• [ASSIGNMENT]
One range is to be output from the listing below, exactly as written: the line with "chained <- invoke" to the line with "intros E. unfold async_path, pending_shape.", both kept.
=== Section Start ===
Lemma image_errors_In (is_valid_url : string -> bool) (urls : list string)
    (msg : string) :
  In msg (image_errors is_valid_url urls) <->
  exists url, In url urls /\ is_valid_url url = false
              /\ msg = "Invalid image URL: " +:+ url.
Proof.
  unfold image_errors. rewrite in_flat_map. split.
  - intros (url & Hin & Hmsg). exists url.
    destruct (is_valid_url url); simpl in Hmsg; [contradiction |].
    destruct Hmsg as [<- | []]. auto.
  - intros (url & Hin & Hbad & ->). exists url. split; [exact Hin |].
    rewrite Hbad. now left.
Qed.

Lemma when_In (b : bool) (msg x : string) : In x (when b msg) <-> b = true /\ x = msg.
Proof.
  destruct b; simpl; split; try tauto.
  - intros [<- | []]. auto.
  - intros [_ ->]. now left.
  - intros [H _]. discriminate.
Qed.

(** ** Category mapping *)

Lemma lower_char_idempotent (c : ascii) :
  Py.lower_char (Py.lower_char c) = Py.lower_char c.
Proof. destruct c as [[] [] [] [] [] [] [] []]; reflexivity. Qed.

Lemma lower_idempotent (s : string) : Py.lower (Py.lower s) = Py.lower s.
Proof.
  induction s as [|c s IH]; simpl; [reflexivity |].
  now rewrite lower_char_idempotent, IH.
Qed.

Lemma fold_insert_values {V : Type} (P : V -> Prop) (entries : list (string * V)) :
  Forall (fun kv => P kv.2) entries ->
  forall m : gmap string V,
    (forall k v, m !! k = Some v -> P v) ->
    forall k v,
      fold_left (fun d kv => <[kv.1 := kv.2]> d) entries m !! k = Some v -> P v.
Proof.
  induction 1 as [|[k0 v0] entries H0 _ IH]; intros m Hm k v; simpl.
  - apply Hm.
  - apply IH. intros k' v'. simpl in H0.
    destruct (decide (k0 = k')) as [-> | Hne].
    + rewrite lookup_insert_eq. now intros [= <-].
    + rewrite lookup_insert_ne by exact Hne. apply Hm.
Qed.

Lemma category_mapping_values (rest : list (string * string)) :
  Forall (fun kv => kv.2 <> "") rest ->
  forall k v, category_mapping rest !! k = Some v -> v <> "".
Proof.
  intros Hrest. unfold category_mapping, dict_of.
  apply fold_insert_values.
  - repeat constructor; try discriminate. exact Hrest.
  - intros k v. now rewrite lookup_empty.
Qed.

Lemma map_category_to_ondc_nonempty (rest : list (string * string)) (c : string) :
  Forall (fun kv => kv.2 <> "") rest -> map_category_to_ondc rest c <> "".
Proof.
  intros Hrest. unfold map_category_to_ondc.
  destruct (category_mapping rest !! Py.lower c) as [v|] eqn:E; simpl.
  - exact (category_mapping_values rest Hrest _ _ E).
  - discriminate.
Qed.

(** C10: the lookup is case-insensitive, whatever the table holds;
    without a table entry the result is ['General:Handicrafts']; and (the
    elided table entries having non-empty values, as the three written
    ones have) the result is never empty, so that a payload carrying it
    as [category_id] is validated without the error
    ["category_id is required"]. *)
Theorem map_category_to_ondc_total (rest : list (string * string)) (c : string) :
  map_category_to_ondc rest c = map_category_to_ondc rest (Py.lower c)
  /\ (category_mapping rest !! Py.lower c = None ->
      map_category_to_ondc rest c = "General:Handicrafts")
  /\ (Forall (fun kv => kv.2 <> "") rest ->
      map_category_to_ondc rest c <> ""
      /\ (forall is_valid_price is_valid_url payload pr,
            item_price payload = Some pr ->
            category_id payload = map_category_to_ondc rest c ->
            exists v,
              validate_ondc_payload is_valid_price is_valid_url payload = Ok v
              /\ ~ In "category_id is required" (errors v))).
Proof.
  split; [| split].
  - unfold map_category_to_ondc. now rewrite lower_idempotent.
  - unfold map_category_to_ondc. now intros ->.
  - intros Hrest. split; [now apply map_category_to_ondc_nonempty |].
    intros ivp ivu payload pr Hp Hc.
    eexists. split; [apply (validate_ondc_payload_errors ivp ivu payload pr Hp) |].
    cbn [errors]. rewrite !in_app_iff, !when_In, image_errors_In.
    assert (Hne : String.eqb (category_id payload) "" = false).
    { apply String.eqb_neq. rewrite Hc. now apply map_category_to_ondc_nonempty. }
    rewrite Hne.
    intros [[_ H] | [[_ H] | [[H _] | [[_ H] | [[_ H] | [[_ H] | [[_ H] | H]]]]]]];
      try discriminate.
    destruct H as (url & _ & _ & H). discriminate.
Qed.
(** X16: a keyword that names no parameter is never ignored: if the dict of the
    keyword arguments has a key that is not a keyword of the argspec, whose keywords are
    distinct, [parse_args] fails. *)
Theorem parse_args_unknown_keyword valid spec args kwds out k :
  NoDup (Parse.names spec) →
  is_Some (kwds !! k) → k ∉ Parse.names spec →
  ∃ e, Parse.parse_args valid spec args (Some kwds) out = inl e.
Proof.
  intros Hnd Hk Hn. unfold Parse.parse_args.
  destruct valid; cbn [negb]; [|eauto].
  destruct (match args with Some _ => _ | None => _ end) as [e|[set o1]]; [eauto|].
  destruct (Parse.keywords spec kwds (size kwds) 0 0 set o1) as [e|[c o2]] eqn:Hkw;
    [eauto|].
  apply keywords_count in Hkw. simpl in Hkw.
  rewrite decide_True; [eauto|].
  rewrite <- (length_fmap Parse.name) in Hkw.
  pose proof (NoDup_length_size _ (dom kwds ∖ {[k]}) (names_found_NoDup kwds spec Hnd))
    as Hsz.
  assert (Hlt : (size (dom kwds ∖ {[k]}) < size kwds)%nat).
  { rewrite <- size_dom. apply subset_size. split.
    - intros x Hx. apply elem_of_difference in Hx. tauto.
    - intros Hsub. apply elem_of_dom in Hk. apply Hsub in Hk.
      apply elem_of_difference in Hk as [_ Hk]. apply Hk. now apply elem_of_singleton. }
  unfold Parse.names in Hsz. cut (length (Parse.name <$>
      filter (λ s, is_Some (kwds !! Parse.name s)) spec) ≤ size (dom kwds ∖ {[k]}))%nat;
    [lia|].
  apply Hsz. intros x Hx.
  apply list_elem_of_fmap in Hx as [s [-> [Hs Hin]%list_elem_of_filter]].
  apply elem_of_difference. split; [now apply elem_of_dom|].
  intros Heq%elem_of_singleton. apply Hn. rewrite <- Heq. now apply list_elem_of_fmap_2.
Qed.

(** X17: an argument given both by position and by keyword is an error: if the dict
    has the keyword of one of the parameters that the positional arguments cover,
    [parse_args] fails, for an argspec of at most 31 parameters. *)
Theorem parse_args_duplicate valid spec vals kwds out j s :
  (length spec ≤ 31)%nat →
  spec !! j = Some s → (j < length vals)%nat → is_Some (kwds !! Parse.name s) →
  ∃ e, Parse.parse_args valid spec (Some vals) (Some kwds) out = inl e.
Proof.
  intros Hlen Hj Hlt Hs. unfold Parse.parse_args.
  destruct valid; cbn [negb]; [|eauto].
  destruct (decide (length spec < length vals)%nat); [eauto|].
  destruct (Parse.positional spec vals 0 0 out) as [e|[set o1]] eqn:Hp; [eauto|].
  destruct (keywords_dup spec kwds (size kwds) 0 set o1 (length vals)) as [e He].
  - intros Hz. apply map_size_empty_iff in Hz. rewrite Hz, lookup_empty in Hs.
    now destruct Hs.
  - intros i Hi. rewrite (positional_set _ _ _ _ _ i Hp). lia.
  - exists j, s. auto.
  - rewrite He. eauto.
Qed.

(** X18: an integer argument is stored as it is or refused, never reduced: for a
    parameter of type [ARG_INT] or [ARG_SIZE], [parse_arg] on an integer [n] (a [bool]
    counts as 1 or 0) raises [TypeError] when [n] is negative or greater than [INT_MAX],
    respectively [SIZE_MAX], and stores exactly [n] otherwise. *)
Theorem parse_arg_int_range s v n out :
  Parse.a_type s = Parse.ARG_INT ∨ Parse.a_type s = Parse.ARG_SIZE →
  Parse.int_value v = Some n →
  Parse.parse_arg s v out =
  if decide (n < 0) then inl (type_error "Integer argument must be >= 0")
  else if decide (Parse.int_limit (Parse.a_type s) < n)
       then inl (type_error "Integer argument exceeds limit.")
       else inr (<[Parse.a_offset s := Parse.int_field (Parse.a_type s) n]> out).
Proof.
  intros Ht Hv. destruct s as [t id off]. cbn [Parse.a_type Parse.a_offset] in *.
  assert (Hnone : v ≠ Parse.VNone) by (intros ->; discriminate).
  assert (Hgen : Parse.parse_arg (Parse.mk_argspec t id off) v out =
                 match Parse.parse_ulong v (Parse.int_limit t) with
                 | inl e => inl e
                 | inr l => inr (<[off := Parse.int_field t
                                     (match t with
                                      | Parse.ARG_SIZE => l mod 2 ^ 64
                                      | _ => Parse.to_int l
                                      end)]> out)
                 end).
  { destruct Ht as [->| ->]; destruct v; try congruence; reflexivity. }
  rewrite Hgen. clear Hgen. unfold Parse.parse_ulong. rewrite Hv.
  destruct (decide (n < 0)) as [Hneg|Hneg];
    [now rewrite (proj2 (Z.leb_gt 0 n)) by lia|].
  rewrite (proj2 (Z.leb_le 0 n)) by lia. cbn [negb].
  destruct (decide (Parse.int_limit t < n)) as [Hbig|Hbig];
    [now rewrite (proj2 (Z.leb_gt n _)) by lia|].
  rewrite (proj2 (Z.leb_le n _)) by lia. cbn [negb].
  do 3 f_equal.
  destruct Ht as [->| ->]; cbn [Parse.int_limit] in Hbig;
    unfold Parse.INT_MAX, Parse.SIZE_MAX, Parse.to_int in *.
  - rewrite (Z.mod_small n) by lia. rewrite Z.mod_small by lia. lia.
  - rewrite Zmod_mod. apply Z.mod_small. lia.
Qed.

End ParseArgsProperties.

(** ** The [write] argument of [begin] *)

Section BeginWrite.
Context {K : lmdb_h} {E : Engine} `{R : Parse.PyBytes}.

Lemma env_begin_args_write v :
  env_begin_args (Some []) (Some {["write"%string := v]}) =
  Args (mk_begin_args (Some false) (Some (bool_decide (v = Parse.VTrue))) None).
Proof.
  unfold env_begin_args, Parse.parse_args, env_begin_argspec.
  rewrite map_size_singleton. cbn [negb length]. rewrite decide_False by lia.
  cbn [Parse.positional Parse.keywords Parse.name Parse.a_string_id].
  change (Parse.string_tbl Parse.BUFFERS_S) with "buffers"%string.
  change (Parse.string_tbl Parse.WRITE_S) with "write"%string.
  rewrite decide_False by lia.
  rewrite lookup_singleton_ne by discriminate.
  rewrite decide_False by lia. rewrite lookup_singleton_eq.
  destruct v; reflexivity.
Qed.
(** * Dell Redfish sensor discovery ([src/main.py]): path extraction, sensor
    classification and normalisation

    The functions of [main.py] are embedded as Rocq functions of the same
    names: [parse_json] and [extract_data] of class [Dell], the
    classification chain and the member loop of [main], and the normalisers
    [format_psu], [format_temp] and [format_sysboard].

    - A Python value that comes from JSON is a [json]; a [dict] is an
      association list in insertion order, a number an integer or a binary64
      float.
    - A Python exception is the [Raise] of the error monad [res];
      [try]/[except Exception] is [try_except].
    - The HTTP collaborator [Dell.execute_request] and [json.loads] are
      parameters of the sections that use them; [HttpClient.get] is embedded
      over the transport [requests.Session.get] and over the building of the
      Basic token (formatting, encoding and base64), which are parameters
      too.
    - Strings are Stdlib strings.  The string methods are exact on ASCII
      text; lower-casing, whitespace and digits outside ASCII, and the limit
      that recent Python versions put on the number of digits [int] accepts,
      are not modelled.
    - Logging is left out: it has no effect on the values computed. *)

From Stdlib Require Import List String Ascii ZArith Bool Lia Floats DecimalString DecimalPos.
Import ListNotations.
Open Scope string_scope.
Open Scope list_scope.

Set Implicit Arguments.
Set Warnings "-register-all".

(** ** Python exceptions as an error monad *)

Inductive exn : Type :=
| AttributeError
| TypeError
| ValueError
| IndexError
| KeyError
| RuntimeError (msg : string).

Inductive res (A : Type) : Type :=
| Ok (a : A)
| Raise (e : exn).

Arguments Ok {A} a.
Arguments Raise {A} e.

Definition bind {A B : Type} (m : res A) (k : A -> res B) : res B :=
  match m with
  | Ok a => k a
  | Raise e => Raise e
  end.

Notation "x <- m ;; k" := (bind m (fun x => k))
  (at level 61, m at next level, right associativity).
Notation "' p <- m ;; k" := (bind m (fun x => let p := x in k))
  (at level 61, p pattern, m at next level, right associativity).

(** [try: body except Exception: handler] *)
Definition try_except {A : Type} (body : res A) (handler : exn -> res A) : res A :=
  match body with
  | Ok a => Ok a
  | Raise e => handler e
  end.

Definition raises {A : Type} (m : res A) : Prop := exists e, m = Raise e.

(** ** Python [str] methods used by the program *)

Module PyStr.

(** [s.startswith(pre)] *)
Definition startswith (pre s : string) : bool := String.prefix pre s.

(** [s.endswith(suf)] *)
Fixpoint endswith (suf s : string) : bool :=
(s =? suf) ||
match s with
| EmptyString => false
| String _ s' => endswith suf s'
end.

(** [sub in s] *)
Fixpoint contains (sub s : string) : bool :=
String.prefix sub s ||
match s with
| EmptyString => false
| String _ s' => contains sub s'
end.

(** [s[:-1]] *)
Fixpoint drop_last (s : string) : string :=
match s with
| EmptyString => EmptyString
| String _ EmptyString => EmptyString
| String c s' => String c (drop_last s')
end.
Lemma try_catch_total {A} (body : @js foreign world A) handler :
  (forall e s, exists a s1, handler e s = (Normal a, s1)) ->
  forall s, exists a s1, try_catch body handler s = (Normal a, s1).
Proof.
  intros Hh s. unfold try_catch.
  destruct (body s) as [[a | e] s1]; [eauto | apply Hh].
Qed.

(** ** The catch block *)

Lemma on_error_captured e s : on_error e s = captured e s.
Proof. unfold on_error, captured. destruct (is_null e); reflexivity. Qed.

Lemma captured_spec e s :
  exists fault s1,
    captured e s = (Normal (VArray [fault; VNull]), s1) /\
    is_null fault = false.
Proof. unfold captured. destruct (is_null e) eqn:N; eauto. Qed.

Lemma null_error_at_new s :
  is_new_NullError s (@null_error_at foreign world s).
Proof. eexists. repeat split. Qed.

(** ** The paths of [x] *)

(** The body of [x], with its continuations named. *)
Lemma x_unfold callback params :
  x H callback params =
  try_catch
    (result <- callback params ;;
     is_async <- (if truthy result then typeof_function H result "then"
                  else ret false) ;;
     if is_async then
       chained <- invoke H result "then" on_value ;;
       invoke H chained "catch" on_error
     else ret (VArray [VNull; result]))
    on_error.
Proof. reflexivity. Qed.

Lemma invoke_foreign o key h s :
  is_function H s o key = true ->
  invoke H (VForeign o) key h s = call H o key h s.
Proof.
  intros T. unfold invoke, bind. cbn [typeof_function]. rewrite T.
  reflexivity.
Qed.

(** Run [x] up to the completion [E] of its callback. *)
Ltac enter E := rewrite x_unfold; unfold try_catch, bind; rewrite E.

(** Synchronous failure path. *)
Lemma x_throw callback params s e s1 :
  callback params s = (Throw e, s1) ->
  x H callback params s = captured e s1.
Proof. intros E. enter E. apply on_error_captured. Qed.

(** Pending-result detection decides between the two success paths. *)
Lemma x_detects callback params s r s1 :
  callback params s = (Normal r, s1) ->
  x H callback params s =
  if pending_shape H s1 r then async_path H r s1
  else (Normal (VArray [VNull; r]), s1).
Proof.
  intros E. unfold async_path, pending_shape. enter E.
  destruct r as [| | b | [z |] | str | | | |];
    cbn [truthy typeof_function ret andb]; try reflexivity.
  - destruct b; reflexivity.
  - destruct (negb (Z.eqb z 0)); reflexivity.
  - destruct (negb (String.eqb str "")); reflexivity.
  - destruct (is_function H s1 o "then"); reflexivity.
Qed.

(** Synchronous success path. *)
Lemma x_plain callback params s r s1 :
  callback params s = (Normal r, s1) ->
  pending_shape H s1 r = false ->
  x H callback params s = (Normal (VArray [VNull; r]), s1).
Proof. intros E P. rewrite (x_detects _ _ _ _ _ E), P. reflexivity. Qed.

(** Asynchronous paths over a host promise. *)
Lemma x_promise callback params s p s1 :
  callback params s = (Normal (VPromise p), s1) ->
  x H callback params s = (Normal (VPromise (guarded p)), s1).
Proof. intros E. enter E. reflexivity. Qed.

(** Asynchronous paths over a thenable of the caller's: its [then] is
    called with the success continuation, [catch] is called on what that
    returns, and whatever either call throws is captured. *)
Lemma x_foreign callback params s o s1 :
  callback params s = (Normal (VForeign o), s1) ->
  is_function H s1 o "then" = true ->
  x H callback params s =
  match foreign_chain H o s1 with
  | (Normal v, s2) => (Normal v, s2)
  | (Throw e, s2) => captured e s2
  end.
Proof.
  intros E T. enter E. cbn [truthy typeof_function]. rewrite T.
  rewrite (invoke_foreign _ _ _ _ T). unfold foreign_chain, bind.
  destruct (call H o "then" on_value s1) as [[chained | e] s2];
    [| apply on_error_captured].
  destruct (invoke H chained "catch" on_error s2) as [[v | e] s3];
    [reflexivity | apply on_error_captured].
Qed.

(** No exception leaves [x]. *)
Lemma x_total callback params s :
  exists v s1, x H callback params s = (Normal v, s1).
Proof.
  rewrite x_unfold. apply try_catch_total. intros e s0.
  rewrite on_error_captured.
  destruct (captured_spec e s0) as (fault & s1 & C & _). eauto.
Qed.

(** ** The guarded promise *)

Lemma guarded_fulfilled p s v s1 :
  p s = (Fulfilled v, s1) ->
  guarded p s = (Fulfilled (VArray [VNull; v]), s1).
Proof.
  intros E. unfold guarded, Promise_catch, Promise_then. rewrite E.
  reflexivity.
Qed.

Lemma guarded_rejected p s e s1 fault s2 :
  p s = (Rejected e, s1) ->
  captured e s1 = (Normal fault, s2) ->
  guarded p s = (Fulfilled fault, s2).
Proof.
  intros E C. unfold guarded, Promise_catch, Promise_then. rewrite E.
  unfold run_reaction. rewrite on_error_captured.
  unfold captured in *. destruct (is_null e); inversion C; reflexivity.
Qed.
=== Section End ===
• [RESPONSE BELOW]
       chained <- invoke H result "then" on_value ;;
       invoke H chained "catch" on_error
     else ret (VArray [VNull; result]))
    on_error.
Proof. reflexivity. Qed.

Lemma invoke_foreign o key h s :
  is_function H s o key = true ->
  invoke H (VForeign o) key h s = call H o key h s.
Proof.
  intros T. unfold invoke, bind. cbn [typeof_function]. rewrite T.
  reflexivity.
Qed.

(** Run [x] up to the completion [E] of its callback. *)
Ltac enter E := rewrite x_unfold; unfold try_catch, bind; rewrite E.

(** Synchronous failure path. *)
Lemma x_throw callback params s e s1 :
  callback params s = (Throw e, s1) ->
  x H callback params s = captured e s1.
Proof. intros E. enter E. apply on_error_captured. Qed.

(** Pending-result detection decides between the two success paths. *)
Lemma x_detects callback params s r s1 :
  callback params s = (Normal r, s1) ->
  x H callback params s =
  if pending_shape H s1 r then async_path H r s1
  else (Normal (VArray [VNull; r]), s1).
Proof.
  intros E. unfold async_path, pending_shape. enter E.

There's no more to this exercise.